Aim of the exercise = Your task is to copy the lines of the data below from the line holding "Lemma findSlot_spec p" through the line holding "Lemma held_buffer s", inclusive, exactly and with nothing added.

Stored data entries
Lemma c_activation h at_ `{!Framed T h at_} device nonce (known : bool) (t : T) w rest :
  noNul device -> slen device <= 128 -> len nonce = 16 -> at_ t w -> inp w = frame (auth_reply known) ++ rest ->
  exists t1, interp (fun _ => false) (fun _ => None) (pigeon_run_client_activation h (str_bytes device) [] nonce) t = (t1, if known then Some nonce else None) /\
    at_ t1 {| out := out w ++ frame (auth_request (str_bytes device) nonce []); inp := rest |}.
Proof.
  intros Hd Hl Hn Ht Hi. pose proof (auth_reply_ok known) as (_ & _ & Hal). unfold PIGEON_AUTH_MAX_PAYLOAD in Hal.
  pose proof (interp_talk h at_ (fun _ => false) (fun _ => None) _ 1 t w [auth_reply known] rest
    (client_uses h (str_bytes device) [] nonce) ltac:(done) Ht) as Hx.
  rewrite client_talks in Hx by done. destruct Hx as (t1 & He & Ht1).
  - unfold frames. cbn. by rewrite app_nil_r.
  - constructor; [unfold MaxMessageSize; lia | constructor].
  - constructor; [| constructor]. pose proof (len_auth_request (str_bytes device) nonce [] Hl Hn ltac:(done)). unfold MaxMessageSize. lia.
  - exists t1. split; [done |]. unfold frames in Ht1. cbn in Ht1. by rewrite app_nil_r in Ht1.
Qed.

(** A sender that starts again at number 0 is refused once its first message
    was received. *)
Lemma restarted g cc cb x y : ready g cc cb -> send_seq cc = 0 -> fits x -> fits y ->
  exists c1 c2 cb', Stream.Send (W := bytes) (Some cc) [] x = (Some c1, frame (packet g 0 x), None) /\
    recvReader (R := bytes) (Some cb) (frame (packet g 0 x)) = (Some cb', [], Ok x) /\
    Stream.Send (W := bytes) (Some cc) [] y = (Some c2, frame (packet g 0 y), None) /\
    exists err, recvReader (R := bytes) (Some cb') (frame (packet g 0 y)) = (Some cb', [], Err err).
Proof.
  intros (Hg & Hg' & Hq & _ & Hm) Hz Hx Hy. rewrite Hz in Hq. rewrite !(send_pipe cc g), Hz by done.
  pose proof (reader_pipe cb g 0 x [] Hg' Hm (eq_sym Hq) ltac:(lia) Hx) as H1. rewrite app_nil_r in H1.
  eexists _, _, _. split; [done |]. split; [exact H1 |]. split; [done |]. eexists.
  pose proof (reader_refuses (with_recv_seq cb (u64 (0 + 1))) g 0 y []) as H2. rewrite app_nil_r in H2. apply H2; done.
Qed.

(** Arguments of cwire's [Connect] for a device with its record. *)
Definition cConnects (args : cwConnectArgs) (h : handle) (device : string) (rec : cwRecord) : Prop :=
  ccaRef args = RefOf true /\ ccaPrimary args = Some h /\ ccaPeerInstanceID args <> EmptyString /\ ccaDeviceID args = device /\
  ccaRecord args = Some rec /\ tooMany (ccaDatagrams args) = false /\ nameTooLong (ccaDatagrams args) = false /\
  dgchannels_ok [] (dgDefs rangeCopy (ccaDatagrams args)) = true.

Lemma cwConnect_ok h at_ `{!Framed T h at_} args device rec crec nonce m (t : T) w rest :
  cConnects args h device rec -> connectRecord rec = Ok crec -> device <> EmptyString -> noNul device -> slen device <= 128 -> len nonce = 16 ->
  DeriveSessionMaterial rec false nonce = Ok m -> len (SendKey m) = 32 -> len (RecvKey m) = 32 ->
  at_ t w -> inp w = frame (auth_reply true) ++ rest ->
  exists t1 s, cwConnect nonce (Some args) t = (t1, Ok s) /\ sessionOf m s /\ csPrimary s = Some h /\
    at_ t1 {| out := out w ++ frame (auth_request (str_bytes device) nonce []); inp := rest |}.
Proof.
  intros (Hr & Hp & Hiid & Hdev & Hrec & Htm & Hnl & Hok) Hc Hne Hnul Hl Hn Hm Hsk Hrk Ht Hi. unfold cwConnect.
  rewrite Hr, Hp, Hrec, Hdev. cbn [refOpen negb]. rewrite (bool_decide_eq_false_2 (ccaPeerInstanceID args = EmptyString)) by done.
  rewrite (bool_decide_eq_false_2 (device = EmptyString)), andb_false_r by done. rewrite (bool_decide_eq_false_2 (Some rec = None)) by done.
  cbn [andb]. rewrite Htm, Hc. cbn [rbind]. rewrite Hnl, CString_id by done. unfold pigeon_connect_on_transport.
  pose proof (len_pos device Hne).
  rewrite (proj2 (Z.eqb_neq _ 0)) by lia. destruct (c_activation h at_ device nonce true t w rest Hnul Hl Hn Ht Hi) as (t1 & -> & Ht1).
  rewrite (derive_channel_go rec crec nonce m Hc Hn Hm).
  assert (len (dgDefs rangeCopy (ccaDatagrams args)) <= 16) as Hdl.
  { unfold tooMany in Htm. apply Z.ltb_ge in Htm. unfold len, dgDefs in *. rewrite length_map. lia. }
  destruct (session_init_go m (dgDefs rangeCopy (ccaDatagrams args)) Hsk Hrk Hdl Hok) as (s & -> & Hof & _).
  cbn [fmap option_fmap option_map]. eexists t1, _. split; [reflexivity |]. by split_and!.
Qed.

(** ** Lemmas: incoming streams *)

(** The handles a session has buffered. *)
Definition held (s : pigeon_session) (h : handle) : Prop := exists name, Some (h, name) ∈ csIncoming s.

Lemma findSlot_spec p l i x : findSlot p l = Some (i, x) -> l !! i = Some x /\ p x = true.
Proof.
  revert i. induction l as [|y l IH]; intros i; cbn [findSlot]; [done |]. destruct (p y) eqn:Hy; [by intros [= <- <-] |].
  destruct (findSlot p l) as [[j z]|]; [| done]. intros [= <- <-]. by apply IH.
Qed.

(** Filling a free slot keeps what the others hold. *)
Lemma held_buffer s i x h name : findSlot slotFree (csIncoming s) = Some (i, x) ->
  held (with_incoming s (<[i := Some (h, name)]> (csIncoming s))) h /\
  forall h', held s h' -> held (with_incoming s (<[i := Some (h, name)]> (csIncoming s))) h'.
Proof.
  intros Hf. destruct (findSlot_spec _ _ _ _ Hf) as [Hi Hx]. destruct x; [done |]. split.
  - exists name. cbn. apply list_elem_of_insert. by eapply lookup_lt_Some.
  - intros h' [n Hn]. exists n. cbn. apply list_elem_of_lookup in Hn as [j Hj]. apply list_elem_of_lookup. exists j.
    rewrite list_lookup_insert_ne; [done |]. intros ->. congruence.
Qed.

Response box =
Lemma findSlot_spec p l i x : findSlot p l = Some (i, x) -> l !! i = Some x /\ p x = true.
Proof.
  revert i. induction l as [|y l IH]; intros i; cbn [findSlot]; [done |]. destruct (p y) eqn:Hy; [by intros [= <- <-] |].
  destruct (findSlot p l) as [[j z]|]; [| done]. intros [= <- <-]. by apply IH.
Qed.

(** Filling a free slot keeps what the others hold. *)
Lemma held_buffer s i x h name : findSlot slotFree (csIncoming s) = Some (i, x) ->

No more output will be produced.